A Small Molecule NNMT Inhibitor Puts Aged Stem Cells Back to Work to Improve Muscle Regeneration in Old Mice

In old tissues, stem cell activity is much reduced relative to youthful activity. This is thought to be the most important contribution to loss of muscle mass and strength with age, leading to the condition known as sarcopenia. It also diminished the ability to regenerate after muscle injury. Numerous studies in the regenerative medicine community have demonstrated that while this loss of stem cell function may be a defense against cancer, reducing the activity of cells that may bear potentially dangerous molecular damage, there appears to be a fair amount of room to push the balance towards greater activity without large increases in cancer risk.
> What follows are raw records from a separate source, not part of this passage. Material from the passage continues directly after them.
(** C6. Called with no name at all, or with names none of which exists in
    the working directory, [make_vic_collage] returns normally after
    printing its message, and the file system is what it was: no output
    directory, no collage file. *)
Theorem no_images_no_output (W : world) (image_files : list string)
    (collage_scale : spec_float) (st : state) :
  image_files = [] ∨
  Forall (λ name, path_exists (fs st) (os_path_join "vics" name) = false) image_files →
  ∃ out message,
    make_vic_collage W image_files collage_scale st
    = (Ok (), emit (out ++ [message +:+ LF]) st) ∧
    fs (emit (out ++ [message +:+ LF]) st) = fs st.
Proof.
  intros H. assert (Hnone : Forall (λ name,
      path_exists (fs st) (os_path_join "vics" name) = false) image_files).
  { destruct H as [->|H]; [constructor|done]. }
  unfold make_vic_collage, compose_canvas.
  destruct image_files as [|name names].
  - exists [], "No images to create a collage. Exiting...". done.
  - exists (warning <$> (name :: names)), "No valid images found for collage. Exiting...".
    split; [|done]. unfold scale_images, py_bind.
    rewrite (scale_images_none _ _ _ _ Hnone), run_print, run_ret, emit_emit. done.
Qed.

(** C4. With [n >= 1] images on disk (below [2^52] of them), each of them
    successfully scaled (neither side shrinks below one pixel), a scale the
    orchestrator accepts and readable files: the rows are the integer
    square root of [n], the columns the ceiling of [n / rows], and rows
    times columns covers [n]; every image is resized to the floors of its
    sides times the scale, the product being the float one; the canvas is
    the greatest scaled width times the columns by the greatest scaled
    height times the rows, filled black. *)
Theorem grid_and_canvas (image_files : list string) (collage_scale : spec_float)
    (st : state) :
  Float64.is_binary64 collage_scale → scale_in_range collage_scale = true →
  Forall (readable (fs st)) image_files →
  let images := images_on_disk (fs st) image_files in
  let n := Z.of_nat (length images) in
  let rows := Z.sqrt n in
  let columns := ceil_div n rows in
  Forall (λ im, keeps_both_sides collage_scale im = true) images →
  1 ≤ n < 2 ^ 52 →
  grid_shape n = Ok (rows, columns) ∧
  rows * rows ≤ n < (rows + 1) * (rows + 1) ∧
  (columns - 1) * rows < n ≤ columns * rows ∧
  ∃ scaled max_w max_h ops st',
    scale_images image_files collage_scale st = (Ok scaled, st') ∧
    Forall2 (scaled_by collage_scale) images scaled ∧
    is_max max_w (img_width <$> scaled) ∧
    is_max max_h (img_height <$> scaled) ∧
    compose_canvas image_files collage_scale st
    = (Ok (Some (Collage (max_w * columns) (max_h * rows) (0, 0, 0) ops)), st').
Proof.
  intros Hv Hr Hall images n rows columns Hkeep Hn.
  split; [by apply grid_shape_spec|].
  split; [apply (Z.sqrt_spec n); lia|].
  split.
  { unfold columns, ceil_div. pose proof (sqrt_range n Hn) as Hrows. fold rows in Hrows.
    pose proof (Z.div_mod (n + rows - 1) rows ltac:(lia)).
    pose proof (Z.mod_pos_bound (n + rows - 1) rows ltac:(lia)). nia. }
  destruct (compose_canvas_spec image_files collage_scale st Hv Hr Hall Hkeep Hn)
    as (scaled & max_w & max_h & ops & H1 & H2 & H3 & H4 & _ & H6).
  exists scaled, max_w, max_h, ops. eexists. repeat split; try done; apply H3 || apply H4.
Qed.

(** C5. When every name is on disk, the paste loop draws, in the order of
    the names, each image pasted at the cursor and its label at the same
    position; the cursor starts at (0, 0), moves right by the width of what
    was pasted, and wraps to the left, down by the height of the last pasted
    image, when it reaches the canvas width. This holds for whatever scaled
    images and canvas width the loop is given; and through the whole
    composer, when the names hold images that the scaling keeps (neither
    side shrinks below one pixel), the canvas holds exactly that walk over
    the names and their scaled images. *)
Theorem paste_order (image_files : list string) (collage_scale : spec_float)
    (st : state) :
  Forall (λ name, path_exists (fs st) (os_path_join "vics" name) = true) image_files →
  (∀ scaled_images collage_width,
     paste_images image_files scaled_images collage_width st
     = (Ok (walk collage_width 0 0 (zip image_files scaled_images)), st)) ∧
  (∀ images,
     Float64.is_binary64 collage_scale → scale_in_range collage_scale = true →
     Forall2 (λ name im, stored_image (fs st) name = Some im ∧
                         0 ≤ img_width im < 2 ^ 53 ∧ 0 ≤ img_height im < 2 ^ 53 ∧
                         keeps_both_sides collage_scale im = true)
             image_files images →
     1 ≤ Z.of_nat (length image_files) < 2 ^ 52 →
     ∃ scaled collage_width collage_height,
       Forall2 (scaled_by collage_scale) images scaled ∧
       compose_canvas image_files collage_scale st
       = (Ok (Some (Collage collage_width collage_height BLACK
                      (walk collage_width 0 0 (zip image_files scaled)))), st)).
Proof.
  intros Hex. split; [intros; by apply paste_images_walk|].
  intros images Hv Hr Hall Hn.
  assert (Hread : Forall (readable (fs st)) image_files).
  { clear -Hall.
    induction Hall as [|name im names ims (H1 & H2 & H3 & H4) _ IH]; constructor; [|done].
    intros _. eauto. }
  assert (Hdisk : images_on_disk (fs st) image_files = images).
  { clear -Hall. unfold images_on_disk.
    induction Hall as [|name im names ims (H1 & H2 & H3 & H4) _ IH]; [done|].
    cbn [omap list_omap]. rewrite H1. f_equal. exact IH. }
  assert (Hkeep : Forall (λ im, keeps_both_sides collage_scale im = true) images).
  { clear -Hall.
    induction Hall as [|name im names ims (H1 & H2 & H3 & H4) _ IH]; by constructor. }
  assert (Hwarn : warnings (fs st) image_files = []).
  { clear -Hex. unfold warnings. induction Hex as [|name names H _ IH]; [done|].
    rewrite filter_cons, decide_False by congruence. done. }
  assert (Hlen : length images = length image_files) by (symmetry; by eapply Forall2_length).
  destruct (compose_canvas_spec image_files collage_scale st Hv Hr Hread)
    as (scaled & max_w & max_h & ops & H1 & H2 & H3 & H4 & H5 & H6).
  { by rewrite Hdisk. }
  { rewrite Hdisk, Hlen. done. }
  rewrite Hdisk in *. rewrite Hwarn, emit_nil in *.
  rewrite paste_images_walk in H5 by done. injection H5 as <-.
  eexists scaled, _, _. split; [done|]. exact H6.
Qed.

Lemma load_configuration_run W p st :
  ∃ r out, load_configuration W p st = (r, emit out st).
Proof.
  unfold load_configuration, try_except, open_and_load, py_bind, get_state, py_lift.
  destruct (files (fs st) !! p) as [[im|text]|].
  - exists (Raise (OtherError "UnicodeDecodeError")), []. by rewrite emit_nil.
  - destruct (json_loads W text) as [cfg|e].
    + exists (Ok cfg), []. by rewrite emit_nil.
    + destruct e; try (eexists _, []; rewrite emit_nil; reflexivity); by eexists _, [_].
  - destruct (bool_decide _).
    + eexists _, []; rewrite emit_nil; reflexivity.
    + by eexists _, [_].
Qed.

Lemma load_configuration_mapping W st :
  config_is_mapping W (fs st) →
  ∃ items out, load_configuration W "config.json" st = (Ok (JDict items), emit out st).
Proof.
  unfold config_is_mapping.
  unfold load_configuration, try_except, open_and_load, py_bind, get_state, py_lift.
  destruct (files (fs st) !! "config.json") as [[im|text]|]; [done| |].
  - destruct (json_loads W text) as [[]|[]]; try done.
    + intros _. eexists _, []. by rewrite emit_nil.
    + intros _. by eexists [], [_].
  - intros H. rewrite bool_decide_eq_false_2 by done. by eexists [], [_].
Qed.

Lemma setup_rejects W args st :
  scale_in_range (collage_scale args) = false →
  ∃ e st', main_async_setup W args st = (Raise e, st') ∧ net st' = net st ∧
           (config_is_mapping W (fs st) →
            e = SystemExit 2 ∧ stderr st' = stderr st ++ [usage_message]).
Proof.
  intros Hs. unfold main_async_setup. rewrite Hs. simpl negb. cbv iota.
  unfold py_bind at 1. unfold time_time at 1.
  unfold py_bind at 1. unfold print_ascii_vic at 1. rewrite run_print.
  set (st2 := emit _ _).
  unfold py_bind at 1.
  destruct (load_configuration_run W "config.json" st2) as (r & out & Er).
  rewrite Er. destruct r as [cfg|e].
  - destruct cfg; try (eexists _, _; split; [reflexivity|]; split; [done|];
      intros Hc; destruct (load_configuration_mapping W st2 Hc) as (items & out' & E');
      rewrite E' in Er; by simplify_eq).
    eexists _, _. split; [reflexivity|]. split; [done|]. intros _. done.
  - eexists _, _. split; [reflexivity|]. split; [done|].
    intros Hc. destruct (load_configuration_mapping W st2 Hc) as (items & out' & E').
    rewrite E' in Er. by simplify_eq.
Qed.

Lemma inv_stderr_setup W args x :
  scale_in_range (collage_scale args) = true →
  inv (stderr_is x) (main_async_setup W args).
Proof.
  intros Hs. unfold main_async_setup, stderr_is. rewrite Hs. simpl negb. cbv iota.
  unfold print_ascii_vic.
  pose proof (inv_load_configuration (λ _ e, e = x) W "config.json").
  inv_tac.
Qed.

Lemma inv_stderr_main_async W args x :
  scale_in_range (collage_scale args) = true →
  inv (stderr_is x) (main_async W args).
Proof.
  intros Hs. unfold main_async, main_async_with.
  apply inv_bind; [by apply inv_stderr_setup|]. intros [t0 creator]. unfold stderr_is.
  apply inv_bind; [|intros].
  - apply inv_collect_image_files; intros;
      first [apply inv_stderr_os_makedirs | apply inv_stderr_write_file].
  - apply inv_main_async_finish; intros;
      first [apply inv_stderr_os_makedirs | apply inv_stderr_Image_save].
Qed.

(** C7, as amended. For a namespace that [parse_args] returned and a
    configuration that is a mapping, [main_async] ends with the usage error
    of [parser.error] exactly when the scale is outside [0.010, 1.0]; a
    rejected scale sends nothing to the network; the default scale is
    accepted. *)
Theorem scale_is_checked_first (W : world) (args : Namespace) (st : state) :
  config_is_mapping W (fs st) →
  let '(r, st') := main_async W args st in
  ((r = Raise (SystemExit 2) ∧ stderr st' = stderr st ++ [usage_message])
   ↔ scale_in_range (collage_scale args) = false) ∧
  (scale_in_range (collage_scale args) = false → net st' = net st) ∧
  scale_in_range default_collage_scale = true.
Proof.
  intros Hc. destruct (main_async W args st) as [r st'] eqn:E.
  destruct (scale_in_range (collage_scale args)) eqn:Hs.
  - split; [|split; [done|by vm_compute]].
    split; [|done]. intros [_ Herr].
    pose proof (inv_stderr_main_async W args (stderr st) Hs st eq_refl) as Hk.
    rewrite E in Hk. unfold stderr_is, observes in Hk. simpl in Hk.
    rewrite Hk in Herr. apply (f_equal length) in Herr.
    rewrite length_app in Herr. simpl in Herr. lia.
  - destruct (setup_rejects W args st Hs) as (e & st1 & Es & Hnet & Hmap).
    unfold main_async, main_async_with in E.
    rewrite (run_bind_raise _ _ _ _ _ Es) in E. injection E as <- <-.
    destruct (Hmap Hc) as [-> Herr].
    split; [|split; [done|by vm_compute]]. split; done.
Qed.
In mice, anyway.

Researchers here demonstrate a novel way of increasing muscle stem cell activity, to add to a number of others that have been shown to work to some degree in animal studies. The mechanism is arguably somewhat related to work on ways to increase levels of NAD+ so as to enhance mitochondrial activity in old tissues. Here the effect size on muscle regeneration in mice is certainly large enough to be interesting. We'll no doubt see what it does in humans fairly soon, even ahead of human trials, as the self-experimentation community decides to try this out. One would hope they would go about it more carefully than is usually the case in body building circles.

Aging is accompanied by progressive declines in skeletal muscle mass and strength and impaired regenerative capacity, predisposing older adults to debilitating age-related muscle deteriorations and severe morbidity. Muscle stem cells (muSCs) that proliferate, differentiate to fusion-competent myoblasts, and facilitate muscle regeneration are increasingly dysfunctional upon aging, impairing muscle recovery after injury. While regulators of muSC activity can offer novel therapeutics to improve recovery and reduce morbidity among aged adults, there are no known muSC regenerative small molecule therapeutics.

We recently developed small molecule inhibitors of nicotinamide N-methyltransferase (NNMT), an enzyme overexpressed with aging in skeletal muscles and linked to impairment of the NAD+ salvage pathway, dysregulated sirtuin 1 activity, and increased muSC senescence. We hypothesized that NNMT inhibitor (NNMTi) treatment will rescue age-related deficits in muSC activity to promote superior regeneration post-injury in aging muscle.

24-month old mice were treated with saline (control), and low and high dose NNMTi for 1-week post-injury, or control and high dose NNMTi for 3-weeks post-injury. In vivo contractile function measurements were conducted on the injured tibialis anterior (TA) muscle and tissues collected for ex-vivo analyses, including myofiber cross-sectional area (CSA) measurements to assess muscle recovery. Results revealed that muscle stem cell proliferation and subsequent fusion were elevated in NNMTi-treated mice, supporting nearly 2-fold greater CSA and shifts in fiber size distribution to greater proportions of larger sized myofibers and fewer smaller sized fibers in NNMTi-treated mice compared to controls.

Prolonged NNMTi treatment post-injury further augmented myofiber regeneration evinced by increasingly larger fiber CSA. Importantly, improved muSC activity translated not only to larger myofibers after injury but also to greater contractile function, with the peak torque of the TA increased by ∼70% in NNMTi-treated mice compared to controls. Taken together, these results provide the first clear evidence that NNMT inhibitors constitute a viable pharmacological approach to enhance aged muscle regeneration by rescuing muSC function.